A Problem Population of Monocytes are Found to be Senescent Cells
The Life Extension Advocacy Foundation volunteers here note an open access paper from earlier this year. The authors characterize a small, problematic population of the immune cells known as monocytes as being senescent cells, having the same character of inflammatory signaling and disruptive behavior as other types of senescent cell. This finding is one of many discoveries emerging from the great expansion of funding and interest in cellular senescence that has taken place in recent years. The accumulation of senescent cells is an important cause of aging and age-related disease, but broad recognition of this point has required a great deal of time and hard work. Now that research in this field has picked up, the consensus on a range of cell types and behaviors, those observed in age-related disease and known to be harmful, is likely to be revised in the direction of the involvement of cellular senescence.
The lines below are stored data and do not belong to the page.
(** ** Typed expressions

    [yields t e]: the value of [e] has type [t]; [perhaps t e]: it has type [t] or is
    null or undefined. *)

Definition yields (t : ty) (e : E jsval) : Prop := forall v, e = Ok v -> has_type t v = true.
Definition perhaps (t : ty) (e : E jsval) : Prop := forall v, e = Ok v -> is_nullish v = true \/ has_type t v = true.

Lemma yields_perhaps t e : yields t e -> perhaps t e.
Proof. intros He v Hv. right. by apply He. Qed.

Lemma yields_or t a b : perhaps t a -> yields t b -> yields t (a .|| b).
Proof.
  intros Ha Hb v. unfold e_or. destruct a as [x|]; cbn [mbind result_bind]; [|done]. destruct (truthy x) eqn:E; [|apply Hb].
  intros [= <-]. destruct (Ha x eq_refl) as [Hn|]; [|done]. by destruct x.
Qed.

Lemma perhaps_or t a b : perhaps t a -> perhaps t b -> perhaps t (a .|| b).
Proof.
  intros Ha Hb v. unfold e_or. destruct a as [x|]; cbn [mbind result_bind]; [|done]. destruct (truthy x) eqn:E; [|apply Hb].
  intros [= <-]. by apply Ha.
Qed.

Lemma yields_coalesce t a b : perhaps t a -> yields t b -> yields t (a .?? b).
Proof.
  intros Ha Hb v. unfold e_coalesce. destruct a as [x|]; cbn [mbind result_bind]; [|done].
  destruct (is_nullish x) eqn:E; [apply Hb|]. intros [= <-]. destruct (Ha x eq_refl); congruence.
Qed.

Lemma perhaps_coalesce t a b : perhaps t a -> perhaps t b -> perhaps t (a .?? b).
Proof.
  intros Ha Hb v. unfold e_coalesce. destruct a as [x|]; cbn [mbind result_bind]; [|done].
  destruct (is_nullish x) eqn:E; [apply Hb|]. intros [= <-]. by apply Ha.
Qed.

Lemma yields_template l : yields TString (e_template l).
Proof.
  intros v. destruct l as [|p ps]; cbn [e_template]; [by intros [= <-]|]. destruct p; cbn [mbind result_bind]; [|done].
  destruct (e_template ps); cbn [mbind result_bind]; [|done]. by intros [= <-].
Qed.

Lemma yields_value t v : has_type t v = true -> yields t (Ok v).
Proof. intros Hv w [= <-]. done. Qed.

(** A field of a typed object. *)
Lemma perhaps_get fields n k t : has_type (TObject fields) n = true -> (k, false, t) ∈ fields -> perhaps t ((Ok n) @. k).
Proof.
  intros Hn Hin v. destruct (typed_object _ _ Hn) as (o & ->). intros Hv.
  assert (own_get (VObj o) (js k) = v) as <- by (by injection Hv).
  destruct (typed_field _ o k false t Hn Hin) as [[-> _]|]; [by left|by right].
Qed.
Lemma yields_get fields n k t : has_type (TObject fields) n = true -> (k, true, t) ∈ fields -> yields t ((Ok n) @. k).
Proof.
  intros Hn Hin v. destruct (typed_object _ _ Hn) as (o & ->). intros Hv.
  assert (own_get (VObj o) (js k) = v) as <- by (by injection Hv).
  by destruct (typed_field _ o k true t Hn Hin) as [[_ ?]|].
Qed.
Lemma perhaps_null t e : perhaps (TUnion t TNullType) e -> perhaps t e.
Proof.
  intros He v Hv. destruct (He v Hv) as [|[|Hn]%typed_union]; [by left|by right|left]. by destruct v.
Qed.

Lemma yields_shortId e : perhaps TString e -> yields TString (e_call shortId e).
Proof.
  intros He v. unfold e_call. destruct e as [x|]; cbn [mbind result_bind]; [|done]. unfold shortId, e_if.
  destruct (He x eq_refl) as [Hn|Hs]; [destruct x; try done; by intros [= <-]|]. destruct x as [| | | |s| | |]; try done.
  destruct (truthy (VStr s)); cbn [negb]; [|by intros [= <-]].
  destruct (e_gt _ _) as [c|]; cbn [mbind result_bind]; [|done]. by destruct (truthy c); intros [= <-].
Qed.
Lemma sources_typed d v : has_type (TUnion (TArray Source) (TObject [opt "sources" (TArray Source)])) d = true ->
  DlqView.sources_of d = Ok v -> has_type (TArray Source) v = true.
Proof.
  intros [Hd|Hd]%typed_union Hv; unfold DlqView.sources_of in Hv.
  - destruct (typed_array _ _ Hd) as (l & -> & _). by injection Hv as <-.
  - destruct (typed_object _ _ Hd) as (o & ->). simpl in Hv. eapply list_field_typed; [exact Hd|by left|exact Hv].
Qed.

Lemma dlq_load_keeps : keeps DlqView.load.
Proof.
  unfold DlqView.load. eapply (ends_bind _ _ anyway); [by apply vends_upd|intros _ _|done].
  apply vends_eval; [intros _ src _ _|done]. apply vends_eval; [intros _ topic _ _|done].
  destruct (negb (truthy topic)).
  - eapply (ends_bind _ _ anyway); [apply vends_upd; intros v [Hs _]; by split|intros _ _|done]. vtyped.
  - eapply (ends_bind _ _ anyway); [vtyped|intros qs _|done].
    eapply (ends_catch _ _ anyway); [|done|intros e _; by apply vends_upd].
    eapply vends_get; [intros base; by apply (types_of_at base (js "/v1/dlq?")); right; left|].
    intros d Hd. apply ends_pure_bind; [|done]. intros rows Hrows.
    eapply (ends_bind _ _ anyway); [|intros _ _; vtyped|done].
    apply vends_upd. intros v [Hs _]. split; [exact Hs|]. eapply list_field_typed; [exact Hd|by left|exact Hrows].
Qed.

Lemma dlq_loadSources_keeps : keeps DlqView.loadSources.
Proof.
  pose proof dlq_load_keeps.
  unfold DlqView.loadSources. eapply (ends_bind _ _ anyway); [by apply vends_upd|intros _ _|done].
  eapply (ends_catch _ _ anyway); [|done|intros e _; by apply vends_upd].
  eapply vends_get; [in_types 7%nat|]. intros d Hd. apply ends_pure_bind; [|done]. intros l Hl.
  eapply (ends_bind _ _ anyway); [|intros _ _|done].
  - apply vends_upd. intros v [_ Hr]. split; [by eapply sources_typed|exact Hr].
  - repeat first [assumption | vtyped_step]. apply vends_upd. intros ? [Hs _]. by split.
Qed.

Lemma dlq_keeps p : dlq_task p -> keeps p.
Proof.
  pose proof dlq_load_keeps. pose proof dlq_loadSources_keeps.
  destruct 1; unfold DlqView.mounted, DlqView.remove, DlqView.removeAll, DlqView.copyBody, DlqView.view;
    repeat first [assumption | vtyped_step].
Qed.

(** [Promise.all] of requests with their types. *)
Lemma ends_promise_types (ps : list (prog panel jsval)) ts :
  Forall2 (fun p t => ends typed_panel typed_reply (returns t) p) ps ts ->
  ends typed_panel typed_reply (fun r => match r with
    | Ok v => exists vs, v = VArr vs /\ Forall2 (fun v t => has_type t v = true) vs ts
    | Exn _ => True end) (promise_array ps).
Proof.
  induction 1 as [|p t ps ts Hp _ IH]; cbn [promise_array]; [by exists []|].
  exists (returns t). eexists. split_and!; [exact Hp|exact IH| |done].
  intros a b Ha (vs & -> & Hvs). exists (a :: vs). split; [done|]. by constructor.
Qed.

Lemma returns_unknown p : ends typed_panel typed_reply anyway p -> ends typed_panel typed_reply (returns TUnknown) p.
Proof. intros Hp. eapply ends_weaken; [exact Hp|]. by intros [] _. Qed.

Lemma schedules_load_keeps : keeps SchedulesView.load.
Proof.
  unfold SchedulesView.load. eapply (ends_bind _ _ anyway); [by apply vends_upd|intros _ _|done].
  eapply (ends_catch _ _ anyway); [|done|intros e _; by apply vends_upd].
  eapply ends_bind; [apply vends_lib, (ends_promise_types _
    [TObject [opt "delayed" (TArray Delayed)]; TObject [opt "crons" (TArray Cron)]; TUnknown])| |done].
  { constructor; [apply ends_pub_get; in_types 5%nat|]. constructor; [apply ends_pub_get; in_types 6%nat|].
    constructor; [|constructor]. apply returns_unknown. eapply (ends_bind _ _ anyway); [apply typed_refreshFlows|done|done]. }
  intros v (vs & -> & Hvs). inversion_clear Hvs as [|d ? ? ? Hd Hvs']. inversion_clear Hvs' as [|c ? ? ? Hc Hvs''].
  inversion_clear Hvs'' as [|u ? ? ? _ Hnil]. inversion_clear Hnil. cbn [SchedulesView.pair_of].
  apply ends_pure_bind; [|done]. intros ds Hds. eapply (ends_bind _ _ anyway); [|intros _ _|done].
  - apply vends_upd. intros v [_ Hcr]. split; [|exact Hcr]. eapply list_field_typed; [exact Hd|by left|exact Hds].
  - apply ends_pure_bind; [|done]. intros cs Hcs. apply vends_upd. intros v [Hde _]. split; [exact Hde|].
    eapply list_field_typed; [exact Hc|by left|exact Hcs].
Qed.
Monocytes are immune cells that can differentiate into macrophages and are involved in the processes of both innate and adaptive immunity. There are three known types of monocytes: classical, intermediate, and nonclassical. The nonclassical ones are the most pro-inflammatory even though they express high levels of miR-146a, a microRNA that is known to limit inflammatory responses. This apparent contradiction is what led the authors of this study to discover if there is more to miR-146a than meets the eye.
Cellular senescence is a phenomenon by which normal cells stop dividing and begin secreting a highly inflammatory cocktail of chemicals known as the senescence associated secretory phenotype (SASP). In modest amounts, senescent cells have beneficial roles; however, they tend to accumulate as we age, which results in a constant, low-grade inflammation as well as a higher susceptibility to a range of age-related diseases, cancer included, in the elderly. Given that the elevated pro-inflammatory activity of nonclassical monocytes is rather reminiscent of the SASP and that they display such high levels of miR-146a, the scientists reasoned that nonclassical monocytes may well undergo senescence.
Scientists found that elderly patients display an accumulation of these cells compared to younger people. They collected samples from 30 healthy volunteers between the ages of 22 and 35 years and 30 healthy elderly people aged 55 and older. While there was no significant difference in the total percentage of any of the three monocyte types between the two groups, the researchers found out that the elderly had a higher monocyte count per volume of blood, especially nonclassical monocytes. Accordingly, the level of inflammatory cytokines in the blood of the elderly was significantly higher. This led the scientists to conclude that senescent monocytes do indeed accumulate in the blood of the elderly and may well contribute to inflammaging, which is the chronic, low-grade inflammation that is typical among older people.
The researchers suggest that nonclassical monocytes might be a viable target for treating age-related and chronic inflammatory conditions, even non-age-related ones. It may be possible to reduce the SASP secreted by nonclassical monocytes or reduce the number of circulating nonclassical monocytes.
Link: https://www.leafscience.org/type-of-human-monocytes-found-to-undergo-senescence/
Now we have to know how well do those senecent monocytes teaspoons to the well known senolitics.
Do the current senolytic therapies under development target Monocyte senescent cells?
If not, Oisin might come out on top in this area as their DNA promoter targeting approach could be easier than trying to find a small molecule drug to bind to relevant proteins, whilst not having off target effects by binding to other proteins.
It seems that a lot of conditions are either outright caused by or aggravated by done form of senecent cells. Looks the senolitics will be a neat hammer and all the diseases will look like nails.
@Jim, like all senescent cells it would depend what pro-survival pathway it is using to evade apoptosis. It is for that reason that no single small molecule appears to be able to kill all senescent cells as they differ in which pathways they use to survive. Peter de Kezier mentions a senolytic "cocktail" as being a possible solution to this in the interview we did with him here:
https://www.leafscience.org/dr-peter-de-keizer/
@Steve Hill: Great interview, thanks for the link to that.
Steve, the interview was awesome, very detailed and candid, thank you for the link.
It seems for some us wanting to take the senolytic treatment, either have to wait at least 10 years, self experiment, or "hope" it will be available via medical tourism.
Anyone thinks it will be available in another country similar as stem cell treatments anytime soon?
@jim
Fisetin doesn't appear to target macrophages or dendritic cells; two types of cells derived from monocytes. It may be possible that these senescent monocytes are not able to differentiate further into macrophages or dendritic cells and they have a pathway that is able to be targeted by another type of senolytic. It is highly likely nobody has looked at this as the published studies are pretty narrow in scope with respect to identifying target cell types.
Given that there have been a lot of promising results associated with different senolytics and there is some evidence to suggest that there is a decrease in systemic inflammation, I really would be interested in seeing a much more detailed study looking at the effects on the immune system. Not only looking at changes in immune cell subsets but also looking at how the immune system responds to different types of immune challenge.
Re: Fisetin: https://www.ebiomedicine.com/article/S2352-3964(18)30373-6/fulltext
In this paper they look a bit at how the immune system responds, but it would be nice to see more.